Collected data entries
Segment Open
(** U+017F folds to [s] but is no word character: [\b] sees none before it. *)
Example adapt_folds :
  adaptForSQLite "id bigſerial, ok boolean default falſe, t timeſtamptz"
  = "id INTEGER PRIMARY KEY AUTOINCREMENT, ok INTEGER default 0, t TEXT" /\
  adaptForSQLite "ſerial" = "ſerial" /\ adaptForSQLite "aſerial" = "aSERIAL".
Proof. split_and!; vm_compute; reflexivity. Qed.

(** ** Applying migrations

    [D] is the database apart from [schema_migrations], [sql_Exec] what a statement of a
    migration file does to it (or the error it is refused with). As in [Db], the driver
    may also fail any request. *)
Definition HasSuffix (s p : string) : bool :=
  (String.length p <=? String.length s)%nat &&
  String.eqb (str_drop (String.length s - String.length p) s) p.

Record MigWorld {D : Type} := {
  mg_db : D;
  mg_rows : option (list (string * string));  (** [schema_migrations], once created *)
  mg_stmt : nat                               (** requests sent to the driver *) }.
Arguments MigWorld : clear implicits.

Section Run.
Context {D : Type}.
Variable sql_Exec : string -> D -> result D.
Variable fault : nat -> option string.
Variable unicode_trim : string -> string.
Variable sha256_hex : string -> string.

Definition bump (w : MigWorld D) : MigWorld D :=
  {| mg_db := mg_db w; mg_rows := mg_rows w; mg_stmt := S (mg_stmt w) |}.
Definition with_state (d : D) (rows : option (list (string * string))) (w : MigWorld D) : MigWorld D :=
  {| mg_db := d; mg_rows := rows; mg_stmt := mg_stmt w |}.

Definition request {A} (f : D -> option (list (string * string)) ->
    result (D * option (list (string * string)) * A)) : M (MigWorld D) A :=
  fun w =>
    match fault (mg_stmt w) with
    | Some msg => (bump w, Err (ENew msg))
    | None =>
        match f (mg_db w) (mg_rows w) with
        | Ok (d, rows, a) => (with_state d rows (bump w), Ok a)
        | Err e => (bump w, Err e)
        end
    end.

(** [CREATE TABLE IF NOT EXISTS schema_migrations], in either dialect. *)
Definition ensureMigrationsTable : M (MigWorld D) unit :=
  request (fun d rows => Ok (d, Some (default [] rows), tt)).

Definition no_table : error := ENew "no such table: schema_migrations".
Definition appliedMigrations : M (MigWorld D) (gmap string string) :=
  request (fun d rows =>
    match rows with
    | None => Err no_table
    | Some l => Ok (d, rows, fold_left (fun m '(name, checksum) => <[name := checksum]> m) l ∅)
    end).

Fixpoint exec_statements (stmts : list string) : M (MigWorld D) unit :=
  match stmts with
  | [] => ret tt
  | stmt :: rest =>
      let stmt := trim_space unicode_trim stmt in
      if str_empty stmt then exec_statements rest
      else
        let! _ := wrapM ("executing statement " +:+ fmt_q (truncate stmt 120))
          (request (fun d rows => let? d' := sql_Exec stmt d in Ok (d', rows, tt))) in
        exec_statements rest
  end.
Segment Closed
Problem to work on
State how many lines of the records above hold the word "length", adding nothing beyond the number.

Exercise result
2